## EXERCISE OBJECTIVE
Each line of the listing below, from the very first to the one that contains "keep those values. *)", is to be retyped exactly as it stands.

——————

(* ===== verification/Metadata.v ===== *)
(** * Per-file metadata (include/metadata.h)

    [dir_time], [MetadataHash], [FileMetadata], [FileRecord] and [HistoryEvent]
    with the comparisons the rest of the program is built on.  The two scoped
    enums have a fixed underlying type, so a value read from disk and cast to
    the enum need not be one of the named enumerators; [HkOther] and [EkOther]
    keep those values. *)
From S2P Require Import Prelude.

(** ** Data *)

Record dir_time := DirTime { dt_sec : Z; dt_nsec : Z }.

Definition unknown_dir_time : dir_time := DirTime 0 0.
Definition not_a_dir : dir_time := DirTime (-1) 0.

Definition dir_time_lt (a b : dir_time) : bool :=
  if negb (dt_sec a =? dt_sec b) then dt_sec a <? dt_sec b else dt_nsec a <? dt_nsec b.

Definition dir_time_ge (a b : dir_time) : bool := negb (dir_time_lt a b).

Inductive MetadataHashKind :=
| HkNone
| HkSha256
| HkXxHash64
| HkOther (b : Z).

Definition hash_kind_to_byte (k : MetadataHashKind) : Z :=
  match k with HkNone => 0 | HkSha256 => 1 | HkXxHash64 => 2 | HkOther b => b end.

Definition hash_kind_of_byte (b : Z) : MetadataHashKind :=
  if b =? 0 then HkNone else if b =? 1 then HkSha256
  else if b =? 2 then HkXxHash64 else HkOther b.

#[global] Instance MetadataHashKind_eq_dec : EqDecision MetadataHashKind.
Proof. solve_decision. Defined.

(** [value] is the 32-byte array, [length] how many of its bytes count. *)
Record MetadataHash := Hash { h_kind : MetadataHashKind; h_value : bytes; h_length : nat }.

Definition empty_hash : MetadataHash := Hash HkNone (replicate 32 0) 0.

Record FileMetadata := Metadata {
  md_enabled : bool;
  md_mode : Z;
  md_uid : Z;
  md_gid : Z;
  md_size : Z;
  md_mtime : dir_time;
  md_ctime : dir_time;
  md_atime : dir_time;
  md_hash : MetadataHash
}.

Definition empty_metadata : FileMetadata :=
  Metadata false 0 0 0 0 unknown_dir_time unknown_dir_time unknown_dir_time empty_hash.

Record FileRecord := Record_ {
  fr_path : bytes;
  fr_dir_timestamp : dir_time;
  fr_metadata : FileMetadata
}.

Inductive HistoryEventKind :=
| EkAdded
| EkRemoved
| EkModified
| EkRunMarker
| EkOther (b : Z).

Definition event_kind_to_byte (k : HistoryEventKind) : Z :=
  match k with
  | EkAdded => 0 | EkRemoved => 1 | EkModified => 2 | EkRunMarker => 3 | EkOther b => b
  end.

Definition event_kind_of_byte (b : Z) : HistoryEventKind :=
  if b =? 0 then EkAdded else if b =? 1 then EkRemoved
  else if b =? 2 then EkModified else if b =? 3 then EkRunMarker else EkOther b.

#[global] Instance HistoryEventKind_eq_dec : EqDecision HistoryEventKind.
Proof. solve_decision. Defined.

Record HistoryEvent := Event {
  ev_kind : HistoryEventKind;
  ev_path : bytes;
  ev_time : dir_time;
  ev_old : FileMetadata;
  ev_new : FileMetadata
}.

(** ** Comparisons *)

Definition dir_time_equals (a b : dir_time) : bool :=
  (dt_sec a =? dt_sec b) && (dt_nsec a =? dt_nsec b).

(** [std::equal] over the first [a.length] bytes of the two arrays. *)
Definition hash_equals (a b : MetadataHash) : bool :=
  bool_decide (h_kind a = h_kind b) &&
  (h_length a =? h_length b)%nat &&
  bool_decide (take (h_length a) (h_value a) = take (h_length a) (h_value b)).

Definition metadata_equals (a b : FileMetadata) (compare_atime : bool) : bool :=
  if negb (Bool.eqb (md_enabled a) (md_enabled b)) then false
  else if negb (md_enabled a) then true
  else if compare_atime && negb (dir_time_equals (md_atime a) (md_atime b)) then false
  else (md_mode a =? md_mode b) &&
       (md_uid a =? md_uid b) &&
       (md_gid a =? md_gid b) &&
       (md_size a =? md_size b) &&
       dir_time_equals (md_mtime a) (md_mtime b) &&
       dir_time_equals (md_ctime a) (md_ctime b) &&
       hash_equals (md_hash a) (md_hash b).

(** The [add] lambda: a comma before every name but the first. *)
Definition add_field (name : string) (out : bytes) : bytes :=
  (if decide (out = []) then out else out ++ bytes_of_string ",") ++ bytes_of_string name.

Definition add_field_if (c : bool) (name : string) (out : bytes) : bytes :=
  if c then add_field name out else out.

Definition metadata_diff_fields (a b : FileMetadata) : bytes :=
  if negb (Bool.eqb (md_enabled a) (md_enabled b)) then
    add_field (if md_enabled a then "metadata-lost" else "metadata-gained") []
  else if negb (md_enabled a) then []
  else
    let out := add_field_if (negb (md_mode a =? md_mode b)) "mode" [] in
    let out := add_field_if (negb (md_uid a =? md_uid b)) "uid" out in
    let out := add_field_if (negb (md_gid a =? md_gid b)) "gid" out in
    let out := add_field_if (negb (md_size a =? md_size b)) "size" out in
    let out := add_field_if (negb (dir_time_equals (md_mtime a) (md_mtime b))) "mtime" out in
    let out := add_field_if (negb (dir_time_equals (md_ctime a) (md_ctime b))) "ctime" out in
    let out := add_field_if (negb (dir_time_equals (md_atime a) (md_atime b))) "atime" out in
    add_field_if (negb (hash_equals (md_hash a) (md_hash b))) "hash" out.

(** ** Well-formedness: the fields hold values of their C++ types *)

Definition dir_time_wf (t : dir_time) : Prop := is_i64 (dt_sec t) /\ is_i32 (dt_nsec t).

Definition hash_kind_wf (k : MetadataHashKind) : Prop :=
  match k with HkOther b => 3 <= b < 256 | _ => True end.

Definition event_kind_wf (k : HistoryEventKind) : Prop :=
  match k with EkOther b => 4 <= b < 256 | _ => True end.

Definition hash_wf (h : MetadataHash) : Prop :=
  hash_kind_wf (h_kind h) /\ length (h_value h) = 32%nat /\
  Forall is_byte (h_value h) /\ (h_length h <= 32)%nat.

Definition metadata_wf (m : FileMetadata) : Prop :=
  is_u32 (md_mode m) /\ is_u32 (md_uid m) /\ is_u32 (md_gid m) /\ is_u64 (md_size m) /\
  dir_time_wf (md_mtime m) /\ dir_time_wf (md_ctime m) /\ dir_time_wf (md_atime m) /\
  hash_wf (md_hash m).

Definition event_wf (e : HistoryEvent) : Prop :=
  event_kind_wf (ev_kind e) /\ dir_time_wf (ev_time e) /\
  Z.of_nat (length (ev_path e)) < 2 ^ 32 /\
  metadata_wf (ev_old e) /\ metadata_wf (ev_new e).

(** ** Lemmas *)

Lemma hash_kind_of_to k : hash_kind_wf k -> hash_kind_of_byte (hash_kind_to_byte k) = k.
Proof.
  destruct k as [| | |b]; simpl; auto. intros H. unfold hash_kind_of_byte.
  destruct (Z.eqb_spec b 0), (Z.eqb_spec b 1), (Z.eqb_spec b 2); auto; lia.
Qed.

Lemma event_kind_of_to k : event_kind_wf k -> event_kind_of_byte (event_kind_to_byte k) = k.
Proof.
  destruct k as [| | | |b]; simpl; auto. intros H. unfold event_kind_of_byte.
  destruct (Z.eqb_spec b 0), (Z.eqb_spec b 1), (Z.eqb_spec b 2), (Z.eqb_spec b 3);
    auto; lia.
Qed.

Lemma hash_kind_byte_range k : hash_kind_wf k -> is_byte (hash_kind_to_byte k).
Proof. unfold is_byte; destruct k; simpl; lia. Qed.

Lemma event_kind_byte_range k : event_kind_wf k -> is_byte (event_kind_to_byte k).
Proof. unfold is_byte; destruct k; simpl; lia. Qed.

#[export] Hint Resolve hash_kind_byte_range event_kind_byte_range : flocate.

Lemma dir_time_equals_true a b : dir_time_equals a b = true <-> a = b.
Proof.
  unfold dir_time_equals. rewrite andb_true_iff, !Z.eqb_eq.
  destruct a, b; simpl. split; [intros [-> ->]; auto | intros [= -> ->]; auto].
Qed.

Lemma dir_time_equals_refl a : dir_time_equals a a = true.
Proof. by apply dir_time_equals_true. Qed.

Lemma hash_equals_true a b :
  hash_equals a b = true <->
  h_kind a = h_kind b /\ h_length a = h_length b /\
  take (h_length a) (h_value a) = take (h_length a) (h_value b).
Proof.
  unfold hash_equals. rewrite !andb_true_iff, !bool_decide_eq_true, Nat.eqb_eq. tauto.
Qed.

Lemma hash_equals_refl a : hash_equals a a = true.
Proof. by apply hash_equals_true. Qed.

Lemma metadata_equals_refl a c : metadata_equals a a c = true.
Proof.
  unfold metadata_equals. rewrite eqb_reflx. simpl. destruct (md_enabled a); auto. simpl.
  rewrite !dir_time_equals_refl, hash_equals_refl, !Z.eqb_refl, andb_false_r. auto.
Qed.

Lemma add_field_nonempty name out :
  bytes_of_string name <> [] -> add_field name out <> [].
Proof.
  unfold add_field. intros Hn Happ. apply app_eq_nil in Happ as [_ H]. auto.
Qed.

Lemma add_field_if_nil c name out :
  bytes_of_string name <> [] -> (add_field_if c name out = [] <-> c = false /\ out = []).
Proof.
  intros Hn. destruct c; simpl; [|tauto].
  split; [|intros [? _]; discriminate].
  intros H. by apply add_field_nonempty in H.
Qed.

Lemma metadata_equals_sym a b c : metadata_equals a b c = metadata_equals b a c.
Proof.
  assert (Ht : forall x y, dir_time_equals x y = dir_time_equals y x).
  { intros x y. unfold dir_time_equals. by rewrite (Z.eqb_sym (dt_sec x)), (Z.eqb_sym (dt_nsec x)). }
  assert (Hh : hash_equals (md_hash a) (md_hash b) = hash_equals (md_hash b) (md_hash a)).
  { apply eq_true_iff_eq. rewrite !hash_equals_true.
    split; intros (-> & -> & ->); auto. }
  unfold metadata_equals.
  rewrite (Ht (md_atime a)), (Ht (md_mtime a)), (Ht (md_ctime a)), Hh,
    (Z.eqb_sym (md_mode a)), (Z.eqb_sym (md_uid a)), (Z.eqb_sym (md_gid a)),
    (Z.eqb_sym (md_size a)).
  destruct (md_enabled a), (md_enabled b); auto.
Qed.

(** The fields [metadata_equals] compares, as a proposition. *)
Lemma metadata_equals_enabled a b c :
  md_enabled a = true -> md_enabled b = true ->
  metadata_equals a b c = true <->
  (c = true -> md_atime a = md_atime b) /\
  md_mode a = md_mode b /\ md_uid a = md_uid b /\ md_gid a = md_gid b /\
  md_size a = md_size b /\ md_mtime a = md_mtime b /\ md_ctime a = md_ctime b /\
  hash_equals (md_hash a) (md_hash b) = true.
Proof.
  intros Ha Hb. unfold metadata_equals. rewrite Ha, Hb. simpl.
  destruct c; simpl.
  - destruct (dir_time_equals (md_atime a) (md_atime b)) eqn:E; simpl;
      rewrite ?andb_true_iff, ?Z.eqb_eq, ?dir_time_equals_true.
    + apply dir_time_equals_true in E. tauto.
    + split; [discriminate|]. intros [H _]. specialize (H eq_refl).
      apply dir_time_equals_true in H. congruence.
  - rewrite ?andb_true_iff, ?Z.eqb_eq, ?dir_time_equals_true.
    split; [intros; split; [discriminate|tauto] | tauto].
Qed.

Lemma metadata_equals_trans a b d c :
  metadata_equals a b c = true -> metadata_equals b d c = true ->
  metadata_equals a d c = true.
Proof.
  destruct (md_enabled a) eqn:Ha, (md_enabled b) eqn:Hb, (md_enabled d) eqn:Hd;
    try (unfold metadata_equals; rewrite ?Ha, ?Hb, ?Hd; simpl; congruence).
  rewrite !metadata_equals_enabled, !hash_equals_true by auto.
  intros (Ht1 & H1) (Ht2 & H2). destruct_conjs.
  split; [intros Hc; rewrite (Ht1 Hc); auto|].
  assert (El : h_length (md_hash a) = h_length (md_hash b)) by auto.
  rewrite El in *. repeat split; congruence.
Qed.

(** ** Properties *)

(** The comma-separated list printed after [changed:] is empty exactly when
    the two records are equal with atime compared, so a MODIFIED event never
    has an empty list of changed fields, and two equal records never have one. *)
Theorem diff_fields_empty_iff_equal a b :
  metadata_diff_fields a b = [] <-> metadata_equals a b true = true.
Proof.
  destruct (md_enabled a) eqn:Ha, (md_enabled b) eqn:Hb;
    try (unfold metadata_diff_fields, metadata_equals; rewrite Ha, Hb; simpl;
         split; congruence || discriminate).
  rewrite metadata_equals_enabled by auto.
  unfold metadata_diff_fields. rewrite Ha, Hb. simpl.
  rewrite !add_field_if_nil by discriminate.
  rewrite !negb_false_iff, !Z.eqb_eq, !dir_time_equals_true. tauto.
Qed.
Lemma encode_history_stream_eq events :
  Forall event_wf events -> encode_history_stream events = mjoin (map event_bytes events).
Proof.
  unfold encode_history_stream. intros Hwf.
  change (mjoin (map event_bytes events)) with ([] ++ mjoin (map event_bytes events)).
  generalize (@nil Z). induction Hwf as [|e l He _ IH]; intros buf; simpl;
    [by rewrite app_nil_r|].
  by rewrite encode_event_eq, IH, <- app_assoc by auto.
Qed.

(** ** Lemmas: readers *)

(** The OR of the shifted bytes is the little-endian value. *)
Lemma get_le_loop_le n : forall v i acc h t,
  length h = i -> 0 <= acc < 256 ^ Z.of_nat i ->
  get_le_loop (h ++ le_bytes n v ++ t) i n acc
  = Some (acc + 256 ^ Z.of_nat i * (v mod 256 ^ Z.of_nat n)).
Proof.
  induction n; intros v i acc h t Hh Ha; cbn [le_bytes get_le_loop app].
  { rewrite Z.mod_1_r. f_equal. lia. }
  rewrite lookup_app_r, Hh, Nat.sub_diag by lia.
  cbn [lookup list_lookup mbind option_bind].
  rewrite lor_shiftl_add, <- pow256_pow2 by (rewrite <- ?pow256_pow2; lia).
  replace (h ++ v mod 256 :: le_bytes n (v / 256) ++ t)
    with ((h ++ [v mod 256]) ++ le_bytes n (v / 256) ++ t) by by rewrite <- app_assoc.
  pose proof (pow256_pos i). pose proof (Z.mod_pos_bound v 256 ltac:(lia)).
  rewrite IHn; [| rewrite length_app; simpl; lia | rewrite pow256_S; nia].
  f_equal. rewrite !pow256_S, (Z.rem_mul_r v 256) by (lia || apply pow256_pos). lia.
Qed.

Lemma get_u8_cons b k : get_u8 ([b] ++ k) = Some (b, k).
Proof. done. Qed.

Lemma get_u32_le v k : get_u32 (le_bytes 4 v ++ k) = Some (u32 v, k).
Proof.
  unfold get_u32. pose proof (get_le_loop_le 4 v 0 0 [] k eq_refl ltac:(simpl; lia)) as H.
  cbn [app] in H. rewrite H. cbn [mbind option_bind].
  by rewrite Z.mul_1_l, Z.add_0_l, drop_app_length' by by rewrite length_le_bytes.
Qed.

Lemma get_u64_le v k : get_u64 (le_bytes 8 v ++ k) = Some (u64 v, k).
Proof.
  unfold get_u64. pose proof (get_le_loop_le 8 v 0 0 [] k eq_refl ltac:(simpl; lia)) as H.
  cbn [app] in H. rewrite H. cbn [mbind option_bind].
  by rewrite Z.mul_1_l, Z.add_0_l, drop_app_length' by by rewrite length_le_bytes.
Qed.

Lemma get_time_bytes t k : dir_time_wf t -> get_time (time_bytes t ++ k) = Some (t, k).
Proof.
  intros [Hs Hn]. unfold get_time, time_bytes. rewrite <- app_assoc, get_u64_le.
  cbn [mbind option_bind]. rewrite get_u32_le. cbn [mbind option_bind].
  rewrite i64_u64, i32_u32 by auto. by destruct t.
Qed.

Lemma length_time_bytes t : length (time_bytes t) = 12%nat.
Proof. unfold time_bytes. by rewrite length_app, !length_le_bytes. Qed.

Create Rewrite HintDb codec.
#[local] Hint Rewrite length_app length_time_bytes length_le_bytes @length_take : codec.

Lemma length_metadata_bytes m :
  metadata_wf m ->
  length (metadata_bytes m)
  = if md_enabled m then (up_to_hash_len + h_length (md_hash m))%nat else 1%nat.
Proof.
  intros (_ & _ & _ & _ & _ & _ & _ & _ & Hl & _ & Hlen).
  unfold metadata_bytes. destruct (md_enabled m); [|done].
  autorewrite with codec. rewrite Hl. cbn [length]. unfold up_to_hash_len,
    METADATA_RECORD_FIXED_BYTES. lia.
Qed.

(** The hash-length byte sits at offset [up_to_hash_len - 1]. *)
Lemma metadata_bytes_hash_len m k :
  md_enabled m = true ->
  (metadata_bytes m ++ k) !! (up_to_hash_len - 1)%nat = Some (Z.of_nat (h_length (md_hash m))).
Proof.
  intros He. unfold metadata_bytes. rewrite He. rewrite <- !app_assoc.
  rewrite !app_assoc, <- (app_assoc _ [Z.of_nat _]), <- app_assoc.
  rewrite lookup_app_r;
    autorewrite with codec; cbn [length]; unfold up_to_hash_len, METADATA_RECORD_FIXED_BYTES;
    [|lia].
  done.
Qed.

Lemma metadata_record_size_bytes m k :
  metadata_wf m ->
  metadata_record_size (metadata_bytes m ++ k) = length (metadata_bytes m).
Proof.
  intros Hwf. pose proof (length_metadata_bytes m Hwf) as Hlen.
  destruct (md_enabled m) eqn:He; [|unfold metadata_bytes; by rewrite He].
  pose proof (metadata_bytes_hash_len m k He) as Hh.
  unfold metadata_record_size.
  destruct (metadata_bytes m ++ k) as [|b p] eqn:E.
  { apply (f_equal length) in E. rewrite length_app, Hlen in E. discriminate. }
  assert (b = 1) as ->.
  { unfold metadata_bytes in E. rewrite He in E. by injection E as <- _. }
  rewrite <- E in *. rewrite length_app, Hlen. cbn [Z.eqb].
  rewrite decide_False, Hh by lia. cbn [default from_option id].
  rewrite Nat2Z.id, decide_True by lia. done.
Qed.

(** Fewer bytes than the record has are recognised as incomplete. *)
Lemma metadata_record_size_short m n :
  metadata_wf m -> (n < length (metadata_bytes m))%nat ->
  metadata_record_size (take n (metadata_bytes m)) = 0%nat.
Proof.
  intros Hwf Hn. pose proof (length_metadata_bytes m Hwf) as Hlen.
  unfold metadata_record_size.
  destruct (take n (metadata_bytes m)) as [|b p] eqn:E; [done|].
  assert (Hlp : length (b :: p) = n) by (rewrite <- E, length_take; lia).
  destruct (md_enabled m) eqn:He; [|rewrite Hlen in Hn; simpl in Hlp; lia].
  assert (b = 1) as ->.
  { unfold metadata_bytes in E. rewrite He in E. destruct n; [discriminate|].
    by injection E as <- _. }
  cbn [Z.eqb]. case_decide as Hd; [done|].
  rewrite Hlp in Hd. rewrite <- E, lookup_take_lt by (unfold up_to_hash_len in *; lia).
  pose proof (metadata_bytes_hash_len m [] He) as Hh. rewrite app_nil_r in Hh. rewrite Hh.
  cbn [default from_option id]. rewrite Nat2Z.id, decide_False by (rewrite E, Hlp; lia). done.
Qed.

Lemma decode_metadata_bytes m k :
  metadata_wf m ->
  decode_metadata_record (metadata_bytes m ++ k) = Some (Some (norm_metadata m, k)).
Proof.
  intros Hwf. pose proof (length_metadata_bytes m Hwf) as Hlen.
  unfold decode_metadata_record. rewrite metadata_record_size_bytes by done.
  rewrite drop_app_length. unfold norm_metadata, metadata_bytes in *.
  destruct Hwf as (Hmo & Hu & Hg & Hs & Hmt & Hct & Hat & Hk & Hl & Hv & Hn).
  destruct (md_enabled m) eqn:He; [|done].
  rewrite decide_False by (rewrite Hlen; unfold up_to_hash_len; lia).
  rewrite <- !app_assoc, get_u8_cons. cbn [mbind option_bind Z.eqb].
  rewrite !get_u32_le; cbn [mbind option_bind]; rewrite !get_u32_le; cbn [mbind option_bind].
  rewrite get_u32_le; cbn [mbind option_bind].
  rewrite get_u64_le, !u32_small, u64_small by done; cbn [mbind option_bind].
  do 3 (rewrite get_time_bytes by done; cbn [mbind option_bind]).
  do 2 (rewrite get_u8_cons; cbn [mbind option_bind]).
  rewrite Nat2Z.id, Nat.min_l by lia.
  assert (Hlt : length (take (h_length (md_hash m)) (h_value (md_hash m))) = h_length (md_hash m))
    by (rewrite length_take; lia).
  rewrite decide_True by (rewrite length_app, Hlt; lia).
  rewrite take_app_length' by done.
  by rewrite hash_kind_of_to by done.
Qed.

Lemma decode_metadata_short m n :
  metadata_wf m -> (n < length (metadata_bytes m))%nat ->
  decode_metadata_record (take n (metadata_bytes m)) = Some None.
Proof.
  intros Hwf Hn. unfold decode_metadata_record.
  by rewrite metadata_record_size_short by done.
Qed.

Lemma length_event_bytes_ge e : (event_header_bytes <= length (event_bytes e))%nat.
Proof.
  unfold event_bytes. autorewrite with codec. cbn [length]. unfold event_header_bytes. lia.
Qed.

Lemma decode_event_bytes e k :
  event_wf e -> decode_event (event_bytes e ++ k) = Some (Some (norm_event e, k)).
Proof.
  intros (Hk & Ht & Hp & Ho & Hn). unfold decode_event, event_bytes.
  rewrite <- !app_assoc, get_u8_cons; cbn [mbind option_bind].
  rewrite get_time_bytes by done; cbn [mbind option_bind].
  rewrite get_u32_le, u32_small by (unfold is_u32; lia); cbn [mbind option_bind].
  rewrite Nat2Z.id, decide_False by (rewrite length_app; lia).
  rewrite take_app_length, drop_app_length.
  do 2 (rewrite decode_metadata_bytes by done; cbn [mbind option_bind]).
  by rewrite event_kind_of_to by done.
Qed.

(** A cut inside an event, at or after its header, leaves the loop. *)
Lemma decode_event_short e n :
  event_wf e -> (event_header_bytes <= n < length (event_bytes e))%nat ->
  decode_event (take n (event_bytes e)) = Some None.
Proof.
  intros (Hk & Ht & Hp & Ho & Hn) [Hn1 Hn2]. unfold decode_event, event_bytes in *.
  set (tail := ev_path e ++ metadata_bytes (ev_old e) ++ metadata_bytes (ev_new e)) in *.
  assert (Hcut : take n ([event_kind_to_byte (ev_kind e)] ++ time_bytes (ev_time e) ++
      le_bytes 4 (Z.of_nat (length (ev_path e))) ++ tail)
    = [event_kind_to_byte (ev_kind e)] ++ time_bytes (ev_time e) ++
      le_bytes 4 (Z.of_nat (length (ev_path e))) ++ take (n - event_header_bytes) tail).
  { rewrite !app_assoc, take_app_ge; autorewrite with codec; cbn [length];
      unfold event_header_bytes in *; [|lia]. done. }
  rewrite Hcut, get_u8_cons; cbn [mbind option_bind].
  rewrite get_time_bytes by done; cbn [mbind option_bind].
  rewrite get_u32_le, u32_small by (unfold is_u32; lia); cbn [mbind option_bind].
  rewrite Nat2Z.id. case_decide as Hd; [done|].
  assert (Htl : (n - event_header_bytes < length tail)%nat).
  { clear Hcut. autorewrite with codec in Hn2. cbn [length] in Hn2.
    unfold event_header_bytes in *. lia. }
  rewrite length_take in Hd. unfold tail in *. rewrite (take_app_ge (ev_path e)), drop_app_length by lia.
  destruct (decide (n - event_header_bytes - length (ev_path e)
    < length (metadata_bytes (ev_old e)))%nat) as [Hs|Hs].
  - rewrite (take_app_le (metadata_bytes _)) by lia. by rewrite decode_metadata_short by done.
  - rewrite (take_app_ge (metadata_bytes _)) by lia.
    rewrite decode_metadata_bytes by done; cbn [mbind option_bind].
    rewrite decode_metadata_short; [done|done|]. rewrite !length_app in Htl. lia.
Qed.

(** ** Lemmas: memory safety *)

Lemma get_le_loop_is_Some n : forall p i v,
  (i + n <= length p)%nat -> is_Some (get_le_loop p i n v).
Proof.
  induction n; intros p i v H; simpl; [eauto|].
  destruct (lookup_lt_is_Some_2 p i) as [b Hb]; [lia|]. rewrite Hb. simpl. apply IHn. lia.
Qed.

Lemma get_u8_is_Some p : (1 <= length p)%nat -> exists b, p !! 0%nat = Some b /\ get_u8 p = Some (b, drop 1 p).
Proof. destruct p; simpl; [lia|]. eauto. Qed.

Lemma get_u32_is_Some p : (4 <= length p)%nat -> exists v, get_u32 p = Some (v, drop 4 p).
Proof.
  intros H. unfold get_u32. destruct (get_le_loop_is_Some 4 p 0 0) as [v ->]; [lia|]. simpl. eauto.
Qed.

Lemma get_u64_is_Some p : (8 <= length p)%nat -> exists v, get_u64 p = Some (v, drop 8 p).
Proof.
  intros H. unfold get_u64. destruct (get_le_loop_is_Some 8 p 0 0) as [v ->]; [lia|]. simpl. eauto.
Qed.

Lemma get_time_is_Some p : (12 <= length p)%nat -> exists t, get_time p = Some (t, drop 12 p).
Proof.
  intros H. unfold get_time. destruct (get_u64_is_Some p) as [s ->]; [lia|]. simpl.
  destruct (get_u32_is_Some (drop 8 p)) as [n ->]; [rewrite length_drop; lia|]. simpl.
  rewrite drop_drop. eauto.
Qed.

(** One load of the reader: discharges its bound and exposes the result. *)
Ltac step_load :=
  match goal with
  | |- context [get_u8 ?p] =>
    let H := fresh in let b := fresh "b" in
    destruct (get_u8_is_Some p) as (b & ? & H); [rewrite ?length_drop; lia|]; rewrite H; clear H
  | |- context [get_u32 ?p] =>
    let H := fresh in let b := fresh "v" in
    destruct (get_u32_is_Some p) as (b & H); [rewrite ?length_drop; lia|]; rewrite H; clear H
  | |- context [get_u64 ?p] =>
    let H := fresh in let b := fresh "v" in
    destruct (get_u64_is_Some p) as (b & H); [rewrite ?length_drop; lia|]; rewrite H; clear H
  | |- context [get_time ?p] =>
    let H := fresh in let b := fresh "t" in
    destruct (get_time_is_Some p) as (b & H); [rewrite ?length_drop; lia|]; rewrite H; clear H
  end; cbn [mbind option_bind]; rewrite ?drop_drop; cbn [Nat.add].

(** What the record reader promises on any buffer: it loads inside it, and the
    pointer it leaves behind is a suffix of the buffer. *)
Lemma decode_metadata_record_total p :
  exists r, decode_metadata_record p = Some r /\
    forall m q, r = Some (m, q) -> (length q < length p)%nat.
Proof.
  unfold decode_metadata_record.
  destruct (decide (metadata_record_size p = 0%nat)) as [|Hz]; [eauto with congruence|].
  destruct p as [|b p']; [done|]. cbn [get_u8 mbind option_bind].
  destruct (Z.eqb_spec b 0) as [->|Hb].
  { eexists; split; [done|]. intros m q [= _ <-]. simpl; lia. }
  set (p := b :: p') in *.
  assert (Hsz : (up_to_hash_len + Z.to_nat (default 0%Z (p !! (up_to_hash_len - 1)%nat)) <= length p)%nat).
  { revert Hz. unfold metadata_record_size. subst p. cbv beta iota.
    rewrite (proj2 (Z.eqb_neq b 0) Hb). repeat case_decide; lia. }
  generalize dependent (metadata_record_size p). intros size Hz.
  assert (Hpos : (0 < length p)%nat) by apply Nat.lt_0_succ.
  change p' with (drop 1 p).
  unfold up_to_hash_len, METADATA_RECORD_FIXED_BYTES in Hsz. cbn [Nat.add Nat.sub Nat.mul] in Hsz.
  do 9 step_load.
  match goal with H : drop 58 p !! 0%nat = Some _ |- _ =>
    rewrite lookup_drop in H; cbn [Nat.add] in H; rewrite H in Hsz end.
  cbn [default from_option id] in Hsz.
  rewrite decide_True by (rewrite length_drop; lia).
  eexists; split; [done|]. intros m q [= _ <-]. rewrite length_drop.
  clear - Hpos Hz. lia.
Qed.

——————

## RESULT OF THIS EXERCISE
(* ===== verification/Metadata.v ===== *)
(** * Per-file metadata (include/metadata.h)

    [dir_time], [MetadataHash], [FileMetadata], [FileRecord] and [HistoryEvent]
    with the comparisons the rest of the program is built on.  The two scoped
    enums have a fixed underlying type, so a value read from disk and cast to
    the enum need not be one of the named enumerators; [HkOther] and [EkOther]
    keep those values. *)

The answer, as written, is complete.